Kerry co-op shares plan ‘defies logic’, Alliance claims

A second placing under the share redemption scheme will take place in November 2019.
A second placing under the share redemption scheme will take place in November 2019.
Claire Fox

Claire Fox

Revenue will be the only winners in the share conversion scheme that Kerry Co-op is set to offer its members, Kerry Co-op Shareholders Alliance have warned.

Serious differences have emerged in recent months between the Kerry Co-op board and a section of its shareholders, some of whom are represented by the Kerry Co-op Shareholders Alliance.

Alliance members want to sell their remaining 13.7pc stake in Kerry Group Plc, and share the dividends, worth on average around €165,000, among co-op shareholders.

On Wednesday, Kerry Co-op approved a proposal that will allow members to cash in their shares this year.

However, a source close to the co-op said that under this proposal, members would be liable to pay "millions of tax" as it would be subject to income tax rates as high as 55pc, instead of capital gains tax rates of 25-30pc in the event of a full spin-out.

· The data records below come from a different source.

(* ===== verification/GatewaySpec.v ===== *)
(** * What one request may do

    The contract of [Gateway.messages], as the transcripts a request may leave: which
    actions, in which order, with which answer, and what justifies each refusal.  The
    theorems hold for every behaviour of the rest of the system between the handler's
    critical sections. *)

From S2P Require Import Prelude Float Money Strings Json Ledger UnitLedger Loops Policy Taint.
From S2P Require Import Dlp Breaker Cache AgentEvent Router LedgerBackend Identity AppState.
From S2P Require Import Wardryx Request Respond Gateway.

Section spec.
Context {T : Type} `{LedgerBackend T} `{!TicketLaws T}.
Context (lib : Lib) (cfg : Config) (peers : Peers T).

(** An invariant of what a request only reads: the kill set and the hook's mode. *)
Context (J : gset string → WardryxMode → Prop).

Definition inv (w : Gw T) : Prop := J (killed (app w)) (wx_mode (wardryx w)).

Hypothesis interfere_inv : ∀ n w, inv w → inv (interfere peers n w).

(** ** Programs and their logs *)

(** Whatever happens in between, [m] extends the log by some [tr] and ends in some [x]
    with [Q tr x]. *)
Definition yields {A} (m : M T A) (Q : list Act → Step A → Prop) : Prop :=
  ∀ s, inv (world s) →
    ∃ tr, trace (m s).1 = trace s ++ tr ∧ inv (world (m s).1) ∧ Q tr (m s).2.

Lemma y_mono {A} (m : M T A) (P Q : list Act → Step A → Prop) :
  yields m P → (∀ tr x, P tr x → Q tr x) → yields m Q.
Proof. intros Hm HPQ s Hs. destruct (Hm s Hs) as (tr & ? & ? & ?). eauto. Qed.

Lemma y_ret {A} (a : A) (Q : list Act → Step A → Prop) : Q [] (Go a) → yields (mret a) Q.
Proof. intros HQ s Hs. exists []. by rewrite app_nil_r. Qed.

Lemma y_answer {A} r (Q : list Act → Step A → Prop) : Q [] (Answer r) → yields (answer r) Q.
Proof. intros HQ s Hs. exists []. by rewrite app_nil_r. Qed.

Lemma y_bind {A B} (m : M T A) (k : A → M T B) (Q : list Act → Step B → Prop) :
  yields m (λ tr x, match x with
                    | Go a => yields (k a) (λ tr' y, Q (tr ++ tr') y)
                    | Answer r => Q tr (Answer r)
                    end) →
  yields (m ≫= k) Q.
Proof.
  intros Hm s Hs. destruct (Hm s Hs) as (tr & Htr & Hi & Hx).
  unfold mbind, M_bind. destruct (m s) as [s' [a|r]]; cbn [fst snd] in *.
  - destruct (Hx s' Hi) as (tr' & Htr' & Hi' & Hx'). exists (tr ++ tr').
    by rewrite Htr', Htr, <-app_assoc.
  - by exists tr.
Qed.

Lemma y_op {A} (f : Gw T → Gw T * A) log (Q : list Act → Step A → Prop) :
  (∀ w, inv w → inv (f w).1 ∧ Q (log (f w).2) (Go (f w).2)) → yields (op peers f log) Q.
Proof.
  intros Hf s Hs. unfold op.
  destruct (Hf _ (interfere_inv (ops s) _ Hs)) as [H1 H2].
  destruct (f (interfere peers (ops s) (world s))) as [w a]. simpl in *. by exists (log a).
Qed.

Lemma y_read {A} (f : Gw T → A) (Q : list Act → Step A → Prop) :
  (∀ w, inv w → Q [] (Go (f w))) → yields (read peers f) Q.
Proof. intros HQ. apply y_op. intros w Hw. split; [done|]. by apply HQ. Qed.

Lemma y_modify f (Q : list Act → Step unit → Prop) :
  (∀ w, inv w → inv (f w)) → Q [] (Go tt) → yields (modify peers f) Q.
Proof. intros Hf HQ. apply y_op. intros w Hw. split; [by apply Hf|done]. Qed.

Lemma y_show a (Q : list Act → Step unit → Prop) : Q [a] (Go tt) → yields (show peers a) Q.
Proof. intros HQ. by apply y_op. Qed.

Lemma y_record row (Q : list Act → Step unit → Prop) :
  (∀ ts, Q [Recorded (row ts)] (Go tt)) → yields (record peers row) Q.
Proof. intros HQ. apply y_bind, y_read. intros w _. apply y_show, HQ. Qed.

(** The event of a request. *)
Definition event (q : Req) (ty : EventType) (ts : Z) (data : Value) : Act :=
  Emitted ty ts (Some (q_agent_id q)) (Some (q_run_id q)) (chain_arg (q_chain q)) data.

Lemma y_emit q ty data (Q : list Act → Step unit → Prop) :
  (∀ ts, Q [event q ty ts data] (Go tt)) → yields (emit peers q ty data) Q.
Proof. intros HQ. apply y_bind, y_read. intros w _. apply y_show, HQ. Qed.

#[local] Opaque yields.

"This is not the most tax-effective way to treat shareholders. It defies logic. Hundreds of millions of extra tax will be imposed on farmers," the source told the Farming Independent.

Donal Counihan, head of the Kerry Co-op Shareholders Alliance, said co-op advisory committee meetings will take place in Kerry and Limerick this week, where shareholders on the committees will be able to express their concerns on the proposed cash out, but that the power ultimately lies with the board.

"The co-op board are very powerful. It's almost impossible to stop them from passing this, but we hope that if we express our concerns, the board will see that this is not an effective tax option and that members would be liable to a lot of tax," he said.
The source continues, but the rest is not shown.